Cependant, le soir même, l'adolescent eu quelques difficultés à tenir sa fourchette qu'il avait déjà lâché plusieurs fois. Ses doigts étaient raides et il avait l'impression que sa main avait un peu enflée.
-Ne me dis pas que tu as essayé d'ouvrir ce fichu livre, Théodore ?
Son père était bien trop perspicace et il ne sut que répondre, alors il se contenta de baisser les yeux sur son assiette en tentant de dissimuler sa main blessée sous la table.
-Fais-moi voir ! Lui ordonna sèchement son paternel.
Théodore fut contraint de se lever pour aller lui faire voir la morsure. Il se laissa piteusement examiner, se retenant à grand peine de gémir de douleur. Il poussa simplement un petit couinement lorsque son père lui fit plier les doigts.
-Quand est-ce que tu vas écouter ce que je te dis et cesser tes stupides expérimentations ? L'année dernière les plantes vénéneuses ne t'ont pas suffi ? Le réprimanda son père en attirant à lui d'un coup de baguette, une compresse, une petite bande de lin et un onguent qui sentait très fort.
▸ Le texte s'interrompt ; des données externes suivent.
(** * LEEF log parser: a shallow embedding of [leef_file.py] and its properties

    The development follows the source file top to bottom:
    - [Py]: the Python built-ins the parser calls ([str.strip], [str.split],
      [str.isspace], [str.join], exceptions), as total functions;
    - [LeefHeader]: the header object, its private [__parse] and its
      [__getitem__];
    - [LeefFile]: the per-line loop of [_parse];
    - the properties of the specification, one theorem per claim.

    A Python [str] is modelled as a [string] whose characters are the code
    points 0..255; a [dict] with [str] keys as a [gmap string _]; a raised
    exception as the [Raise] branch of the [result] monad. *)

From stdpp Require Import base option list gmap sets strings.
From Stdlib Require Import Ascii ZArith Lia.

Local Open Scope Z_scope.
#[local] Set Warnings "-clear-no-such-hyp".

(** ** Python built-ins *)

Module Py.

(** The exceptions that can leave the parser.  [WrongHeaderStructure] is the
    class defined by the source; its message is the constant
    ["Header structure is incorrect"] followed by [header_payload], so the
    exception is determined by that payload.  The first payload is the
    f-string [" Not equal number of header fields: header - {items}"], which
    interpolates the tuple [items] and nothing else; the second is the
    constant [" All header fields must be unique"]. *)
Inductive header_payload : Type :=
  | NotEqualNumberOfHeaderFields (items : list string)
  | AllHeaderFieldsMustBeUnique.

Inductive exn : Type :=
  | WrongHeaderStructure (header_payload : header_payload)
  | ValueError (message : string)
  | KeyError (key : string)
  | IndexError (message : string).

Inductive result (A : Type) : Type :=
  | Ok (a : A)
  | Raise (e : exn).
Arguments Ok {A} a.
Arguments Raise {A} e.

#[global] Instance result_ret : MRet result := λ A a, Ok a.
#[global] Instance result_bind : MBind result := λ A B f m,
  match m with
  | Ok a => f a
  | Raise e => Raise e
  end.

Definition is_Ok {A} (m : result A) : Prop := ∃ a, m = Ok a.
Definition is_Raise {A} (m : result A) : Prop := ∃ e, m = Raise e.

(** [c in chars] on a string used as a set of characters. *)
Fixpoint str_contains_char (chars : string) (c : ascii) : bool :=
  match chars with
  | EmptyString => false
  | String c' chars' => if decide (c = c') then true else str_contains_char chars' c
  end.

(** [s.lstrip(chars)], [s.rstrip(chars)] and [s.strip(chars)]: every leading
    (trailing) character that belongs to [chars] is removed. *)
Fixpoint str_lstrip (chars s : string) : string :=
  match s with
  | EmptyString => EmptyString
  | String c s' => if str_contains_char chars c then str_lstrip chars s' else s
  end.

Fixpoint str_rstrip (chars s : string) : string :=
  match s with
  | EmptyString => EmptyString
  | String c s' =>
      match str_rstrip chars s' with
      | EmptyString => if str_contains_char chars c then EmptyString else String c EmptyString
      | r => String c r
      end
  end.

Definition str_strip (chars s : string) : string :=
  str_rstrip chars (str_lstrip chars s).

(** [s.startswith(sep)]. *)
Fixpoint str_startswith (sep s : string) : bool :=
  match sep, s with
  | EmptyString, _ => true
  | String a sep', String b s' => if decide (a = b) then str_startswith sep' s' else false
  | String _ _, EmptyString => false
  end.
(** X17. A member value NaN followed by a comma or a closing brace is
    replaced by null: when the text before the colon has no colon, the
    white space around NaN is replaced by one blank before null and none
    after it, the comma or brace is kept, and the text after it is fixed
    on its own. *)
Theorem fix_nan_replaces_member (pre ws1 ws2 post : string) (g : ascii) :
  has_char ":" pre = false →
  all_space ws1 = true → all_space ws2 = true →
  g = ","%char ∨ g = "}"%char →
  fix_nan_in_json (pre +:+ ":" +:+ ws1 +:+ "NaN" +:+ ws2 +:+ String g post)
  = pre +:+ ": null" +:+ String g (fix_nan_in_json post).
Proof.
  intros Hpre H1 H2 Hg. unfold fix_nan_in_json.
  rewrite sub_nan_copy by done. f_equal.
  change (":" +:+ ?t) with (String ":" t). cbn [sub_nan].
  change (Ascii.eqb ":" ":") with true. cbv iota.
  rewrite (match_nan_space ws1) by done.
  change (match_nan ("NaN" +:+ ?t)) with
    (match match_tail t with Some (g, k) => Some (g, (3 + k)%nat) | None => None end).
  rewrite match_tail_sep by done.
  f_equal. f_equal.
  rewrite <-(sub_nan_skip (ws1 +:+ "NaN" +:+ ws2 +:+ String g "") post).
  f_equal.
  - rewrite !append_length. cbn. lia.
  - rewrite !append_assoc. done.
Qed.

Lemma fix_nan_replaces_member_witness :
  fix_nan_in_json ("{x" +:+ ":" +:+ " " +:+ "NaN" +:+ "" +:+ String "," " y:NaN }")
  = "{x" +:+ ": null" +:+ String "," (fix_nan_in_json " y:NaN }").
Proof.
  apply (fix_nan_replaces_member "{x" " " "" " y:NaN }" ","); first [reflexivity | by left].
Defined.










Lemma sub_nan_clean (s : string) : search_nan s = false → sub_nan 0 s = s.
Proof.
  induction s as [|c s IH]; [done|]. cbn [search_nan sub_nan].
  intros [Hc Hs]%orb_false_elim.
  destruct (Ascii.eqb c ":").
  - destruct (match_nan s) as [[g k]|]; [done|]. by rewrite IH.
  - by rewrite IH.
Qed.


Lemma strip_prefix_head (a : ascii) (p s : string) :
  is_Some (strip_prefix (String a p) s) → has_char a s = true.
Proof.
  destruct s as [|b s]; cbn [strip_prefix has_char]; [by intros [? ?]|].
  destruct (Ascii.eqb_spec a b) as [->|]; [|by intros [? ?]].
  by rewrite Ascii.eqb_refl.
Qed.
-Je voulais simplement le lire…
-La prochaine fois que tu te blesses aussi stupidement, tu te débrouilleras tout seul…J'en ai assez de jouer les infirmiers !
Il était vrai que depuis la mort de sa mère, c'était son père qui s'occupait de lui lorsqu'il était malade ou qu'il se blessait légèrement et même s'il manquait de douceur et de compassion, Théodore devait admettre qu'il avait toujours été très bien soigné par l'unique parent qui lui restait.
L'adolescent resta parfaitement immobile lorsqu'il lui appliqua une compression imbibée de l'onguent malodorant et qu'il banda sa main pour faire tenir le tout.
-File maintenant ! J'en ai assez de tes sottises et je t'interdis de retoucher à ce livre, c'est bien clair ?
Théodore hocha lentement la tête et ne se fit pas prier pour remonter dans sa chambre. Avec une grande délicatesse, il mit son livre qui semblait s'être endormi dans sa malle et se coucha à son tour en espérant que la douleur n'allait pas l'empêcher de dormir.
Quelques jours plus tard, la veille de son départ pour Poudlard, sa main avait totalement dégonflée et Théodore pouvait de nouveau s'en servir librement.